Two Lancaster bombers will be flying in this September’s Air Show - the first time more than one has appeared over the skies of Britain since the 1950s.
In a historic first for the Island, the RAF’s only flyable Lancaster will be joined by a plane from the Canadian Warplane Heritage Museum in Hamilton, Ontario.
It will take three days for the plane to cross the Atlantic, stopping in Goose Bay, Greenland, Iceland, and Scotland, before arriving for air shows in the UK.
The plane, which will be accompanied to the UK by a Royal Canadian Air Force Hurricane, was originally due to return to Canada before the Jersey show.
Deputy Mike Higgins, organiser of the Jersey Air Display, said: “We managed to persuade them to stay a little longer and come to the Jersey show too. This will be the first time two Lancasters will have flown in the skies of Jersey, or anywhere else in Britain for over 50 years.
“There are so few of them left, and the Canadians are just as short of planes as we are. This will be the first time the planes will fly together.”
The Lancasters retired from active service in the UK in the 1950s, while the Canadian planes retired in 1965. Over 7,377 Lancasters were produced in the UK and Canada between 1941-1945; only 17 survive, and only two are airworthy.

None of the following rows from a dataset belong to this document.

(** Whatever tensor line 100 produced, the [try] statement of [predict]
    lets no exception out and has two outcomes only: a category of the
    fixed list together with an element of the model's output, nothing
    being printed; or [(None, None)] after exactly one [st.error] carrying
    the message of what was raised by [model.predict], by [np.max] or by the
    category lookup. *)
Theorem predict_try_outcomes (preprocessed_image : tensor4) (w : world) :
  (exists tumor_type confidence predictions,
      predict_try preprocessed_image w
      = (Return (Some tumor_type, Some confidence), w) /\
      In tumor_type categories /\
      model_predict preprocessed_image = Return predictions /\
      In confidence (concat predictions)) \/
  (exists e,
      predict_try preprocessed_image w
      = (Return (None, None),
         printed w [StError ("Error in prediction: " ++ e)%string]) /\
      (model_predict preprocessed_image = Raise e \/
       exists predictions,
         model_predict preprocessed_image = Return predictions /\
         (np_max (concat predictions) = Raise e \/
          exists i,
            np_argmax (concat predictions) = Return i /\
            list_index categories i = Raise e))).
Proof.
  unfold predict_try, try_except, bind, lift, ret, st_error.
  destruct (model_predict preprocessed_image) as [predictions | e] eqn:Hm.
  2:{ right. exists e. split; [reflexivity | now left]. }
  destruct (concat predictions) as [| x xs] eqn:Hc.
  { right. eexists. split; [reflexivity |].
    right. exists predictions. split; [reflexivity |]. left.
    rewrite Hc. reflexivity. }
  destruct (np_argmax_max (x :: xs)) as [i [m [Hi [Hmax [Hnth _]]]]];
    [discriminate |].
  rewrite Hmax, Hi. unfold list_index.
  destruct (nth_error categories i) as [c |] eqn:Hcat.
  - left. exists c, m, predictions. split; [reflexivity |].
    split; [eapply nth_error_In; eauto |]. split; [reflexivity |].
    rewrite Hc. eapply nth_error_In; eauto.
  - right. eexists. split; [reflexivity |].
    right. exists predictions. split; [reflexivity |]. right. exists i.
    rewrite Hc. split; [exact Hi |]. now rewrite Hcat.
Qed.

(** [predict] does not look at the shape of the model's output: whatever
    the number of rows and columns, if the first largest element of the
    flattened output sits at position [i], the result is the [i]-th category
    when [i] is below four, and otherwise the caught error "list index out
    of range". *)
Theorem predict_ignores_output_shape (image : Image)
    (predictions : list (list Q)) (i : nat) (m : Q) (w : world) :
  model_predict (preprocess_image image) = Return predictions ->
  nth_error (concat predictions) i = Some m ->
  Forall (fun x => (x <= m)%Q) (concat predictions) ->
  (forall j y, (j < i)%nat -> nth_error (concat predictions) j = Some y -> (y < m)%Q) ->
  (forall tumor_type,
      nth_error categories i = Some tumor_type ->
      predict image w = (Return (Some tumor_type, Some m), w)) /\
  ((4 <= i)%nat ->
   predict image w
   = (Return (None, None),
      printed w [StError "Error in prediction: list index out of range"])).
Proof.
  intros Hm Hnth Hle Hfirst.
  assert (Hne : concat predictions <> []).
  { intros E. rewrite E in Hnth. destruct i; discriminate Hnth. }
  destruct (np_argmax_max (concat predictions) Hne)
    as [i' [m' [Hi [Hmax [Hnth' [Hle' Hfirst']]]]]].
  destruct (first_max_unique _ _ _ _ _ Hnth Hle Hfirst Hnth' Hle' Hfirst')
    as [<- <-].
  split.
  - intros c Hcat. unfold predict, try_except, bind, lift, ret.
    rewrite Hm, Hmax, Hi. unfold list_index. rewrite Hcat. reflexivity.
  - intros Hge.
    apply (predict_caught image "list index out of range" w).
    right. exists predictions. split; [exact Hm |]. right. exists i.
    split; [exact Hi |]. unfold list_index.
    destruct (nth_error categories i) eqn:Hcat; [| reflexivity].
    assert (i < length categories)%nat by (apply nth_error_Some; congruence).
    unfold categories in *; simpl in *; lia.
Qed.

Lemma predict_success_category (image : Image) (w w' : world)
    (tumor_type : string) (confidence : Q) :
  predict image w = (Return (Some tumor_type, Some confidence), w') ->
  In tumor_type categories /\ w' = w.
Proof.
  intros H. destruct (predict_cases image w)
    as [[c [q [ps [Hp [Hin _]]]]] | [e [_ Hp]]]; rewrite Hp in H.
  - injection H as -> -> ->. split; [exact Hin | reflexivity].
  - discriminate H.
Qed.

Lemma categories_truthy (tumor_type : string) :
  In tumor_type categories -> truthy (Some tumor_type) = true.
Proof.
  unfold categories. cbn [In].
  intros [<- | [<- | [<- | [<- | []]]]]; reflexivity.
Qed.

(** What [explain_prediction] prints. *)
Lemma explain_prediction_run (image : Image) (w : world) :
  exists evs,
    explain_prediction image w = (Return tt, printed w evs) /\
    Forall (fun ev =>
              match ev with
              | StSubheader _ | StPyplot _ | StError _ => True
              | _ => False
              end) evs /\
    (forall e,
        explain_instance (explain_input image) model_predict 1 0 1000 = Raise e ->
        evs = [explanation_error e]).
Proof.
  unfold explain_prediction, try_except, bind, lift, ret, st_error, explanation_error.
  destruct (explain_instance (explain_input image) model_predict 1 0 1000)
    as [ex | e].
  2:{ eexists. split; [reflexivity |]. split; [repeat constructor |].
      intros e' H. now injection H as ->. }
  rewrite run_emit. unfold list_index.
  destruct (top_labels ex) as [| label rest]; cbn [nth_error].
  { eexists. split; [rewrite run_emit, printed_printed; reflexivity |].
    split; [repeat constructor | discriminate]. }
  destruct (get_image_and_mask ex label true 5 false) as [[temp mask] | e].
  - eexists. split; [rewrite run_emit, printed_printed; reflexivity |].
    split; [repeat constructor | discriminate].
  - eexists. split; [rewrite run_emit, printed_printed; reflexivity |].
    split; [repeat constructor | discriminate].
Qed.

(** [explain_prediction] never raises.  A failing explainer leaves one
    error line; once the explainer has answered, the sub-header is printed,
    and then either the overlay or the error of reading it. *)
Theorem explain_prediction_never_raises (image : Image) (w : world) :
  (forall e,
      explain_instance (explain_input image) model_predict 1 0 1000 = Raise e ->
      explain_prediction image w = (Return tt, printed w [explanation_error e])) /\
  (forall ex,
      explain_instance (explain_input image) model_predict 1 0 1000 = Return ex ->
      (top_labels ex = [] ->
       explain_prediction image w
       = (Return tt,
          printed w [StSubheader "OUTPUT of the SCAN :";
                     explanation_error "list index out of range"])) /\
      (forall label rest e,
          top_labels ex = label :: rest ->
          get_image_and_mask ex label true 5 false = Raise e ->
          explain_prediction image w
          = (Return tt,
             printed w [StSubheader "OUTPUT of the SCAN :"; explanation_error e])) /\
      (forall label rest temp mask,
          top_labels ex = label :: rest ->
          get_image_and_mask ex label true 5 false = Return (temp, mask) ->
          explain_prediction image w
          = (Return tt,
             printed w [StSubheader "OUTPUT of the SCAN :"; StPyplot temp]))).
Proof.
  unfold explain_prediction, try_except, bind, lift, ret, st_error,
    explanation_error, list_index.
  split.
  - intros e H. rewrite H. reflexivity.
  - intros ex H. rewrite H. rewrite run_emit. split; [| split].
    + intros Hl. rewrite Hl. cbn [nth_error].
      now rewrite run_emit, printed_printed.
    + intros label rest e Hl Hg. rewrite Hl. cbn [nth_error]. rewrite Hg.
      now rewrite run_emit, printed_printed.
    + intros label rest temp mask Hl Hg. rewrite Hl. cbn [nth_error]. rewrite Hg.
      now rewrite run_emit, printed_printed.
Qed.

(** [speak_text] never raises: the text is spoken, or the engine's error is
    printed and nothing is spoken. *)
Theorem speak_text_never_raises (text : string) (w : world) :
  (engine_say_and_wait text = Return tt ->
   speak_text text w = (Return tt, printed w [EngineSay text])) /\
  (forall e,
      engine_say_and_wait text = Raise e ->
      speak_text text w
      = (Return tt, printed w [StError ("Error with TTS: " ++ e)%string])).
Proof.
  unfold speak_text, try_except, bind, lift, st_error.
  split.
  - intros H. rewrite H. reflexivity.
  - intros e H. rewrite H. reflexivity.
Qed.

End ClassifierMore.

(** ** The "Predict" handler *)

Section HandlerMore.
Context {P : Pillow} {K : Services}.

Lemma get_tumor_info_text (tumor_type info : string) (w : world) :
  lookup_text tumor_type (wikipedia_summary tumor_type 2) info ->
  get_tumor_info tumor_type w = (Return info, w).
Proof.
  unfold lookup_text, get_tumor_info.
  intros [H | [[H ->] | [H ->]]]; rewrite H; reflexivity.
Qed.

Lemma explain_prediction_events (image : Image) (w : world) :
  exists evs,
    explain_prediction image w = (Return tt, printed w evs) /\
    Forall explanation_event evs /\
    (forall e,
        explain_instance (explain_input image) model_predict 1 0 1000 = Raise e ->
        evs = [explanation_error e]).
Proof. exact (explain_prediction_run image w). Qed.

(** The handler after a successful prediction, up to the lookup. *)
Lemma on_predict_after_success (image : Image) (w : world)
    (tumor_type : string) (confidence : Q) :
  predict image w = (Return (Some tumor_type, Some confidence), w) ->
  exists evs,
    Forall explanation_event evs /\
    (forall e,
        explain_instance (explain_input image) model_predict 1 0 1000 = Raise e ->
        evs = [explanation_error e]) /\
    on_predict image w
    = (tumor_info <- get_tumor_info tumor_type ;;
       st_write ("Tumor Information: " ++ tumor_info)%string ;;
       speak_text tumor_info)
        (printed w (StWrite ("Prediction: " ++ tumor_type)%string :: evs)).
Proof.
  intros Hp.
  destruct (predict_success_category _ _ _ _ _ Hp) as [Hin _].
  destruct (explain_prediction_events image
              (printed w [StWrite ("Prediction: " ++ tumor_type)%string]))
    as [evs [Hrun [Hshape Hfail]]].
  exists evs. split; [exact Hshape |]. split; [exact Hfail |].
  unfold on_predict. rewrite (run_bind _ _ _ _ _ Hp).
  rewrite (categories_truthy _ Hin). unfold st_write at 1.
  erewrite run_bind by apply run_emit.
  rewrite (run_bind _ _ _ _ _ Hrun). rewrite printed_printed. reflexivity.
Qed.

(** After a successful prediction the handler always reaches the lookup
    and the speech, whatever the explainer did: it prints the prediction,
    the lines of the explanation stage (a single error line if the explainer
    failed), then the looked-up text or the fallback text, and speaks that
    text; a failure of the speech engine is printed, not raised. *)
Theorem on_predict_success_path (image : Image) (w : world)
    (tumor_type info : string) (confidence : Q) :
  predict image w = (Return (Some tumor_type, Some confidence), w) ->
  lookup_text tumor_type (wikipedia_summary tumor_type 2) info ->
  exists evs,
    Forall explanation_event evs /\
    (forall e,
        explain_instance (explain_input image) model_predict 1 0 1000 = Raise e ->
        evs = [explanation_error e]) /\
    (engine_say_and_wait info = Return tt ->
     on_predict image w
     = (Return tt,
        printed w
          (StWrite ("Prediction: " ++ tumor_type)%string :: evs
           ++ [StWrite ("Tumor Information: " ++ info)%string;
               EngineSay info]))) /\
    (forall e,
        engine_say_and_wait info = Raise e ->
        on_predict image w
        = (Return tt,
           printed w
             (StWrite ("Prediction: " ++ tumor_type)%string :: evs
              ++ [StWrite ("Tumor Information: " ++ info)%string;
                  StError ("Error with TTS: " ++ e)%string]))).
Proof.
  intros Hp Hinfo.
  destruct (on_predict_after_success image w tumor_type confidence Hp)
    as [evs [Hshape [Hfail Hrun]]].
  exists evs. split; [exact Hshape |]. split; [exact Hfail |].
  rewrite Hrun.
  rewrite (run_bind _ _ _ _ _ (get_tumor_info_text _ _ _ Hinfo)).
  unfold st_write. erewrite run_bind by apply run_emit.
  rewrite printed_printed. unfold speak_text, try_except, bind, lift, st_error.
  split.
  - intros He. rewrite He. rewrite run_emit, printed_printed.
    cbn [app]. now rewrite <- app_assoc.
  - intros e He. rewrite He. rewrite run_emit, printed_printed.
    cbn [app]. now rewrite <- app_assoc.
Qed.

(** A lookup error other than "ambiguous title" and "page not found" is
    not caught: the handler raises it after the prediction and the
    explanation lines have been printed, and nothing is spoken. *)
Theorem on_predict_lookup_error_propagates (image : Image) (w : world)
    (tumor_type : string) (confidence : Q) (e : exn) :
  predict image w = (Return (Some tumor_type, Some confidence), w) ->
  wikipedia_summary tumor_type 2 = OtherWikiError e ->
  exists evs,
    Forall explanation_event evs /\
    on_predict image w
    = (Raise e,
       printed w (StWrite ("Prediction: " ++ tumor_type)%string :: evs)).
Proof.
  intros Hp Hw.
  destruct (on_predict_after_success image w tumor_type confidence Hp)
    as [evs [Hshape [_ Hrun]]].
  exists evs. split; [exact Hshape |].
  rewrite Hrun. unfold bind, get_tumor_info. rewrite Hw. reflexivity.
Qed.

Lancasters were based at airfields across the east of England during the Second World War and were used on bombing missions across Germany. Islanders will have seen them in the skies of Normandy during the allied invasions when they were used to blow up bridges, roads and railways to stop German reinforcements reaching the front line.
It is unlikely that the Air Show, on Thursday 11 September, will get any modern RAF planes this year due to work commitments. Mike said: “When the typhoons first came out we managed to show them in Jersey. The typhoons are working flat out at the moment and are training every day so there is no possibility of them attending any mid-week air shows.”
The Typhoons are operating in the Baltic along with aircraft from other Nato countries.
Deputy Higgins said: “Last year the RAF did send an AWAC and a C-17, and they only have six of each of theses. This year we are hoping to have six planes which have never been to Jersey before, but plans can change. Last year we lost 10 aircraft just four days before the show. It can sometimes be like pulling rabbits out of a hat.”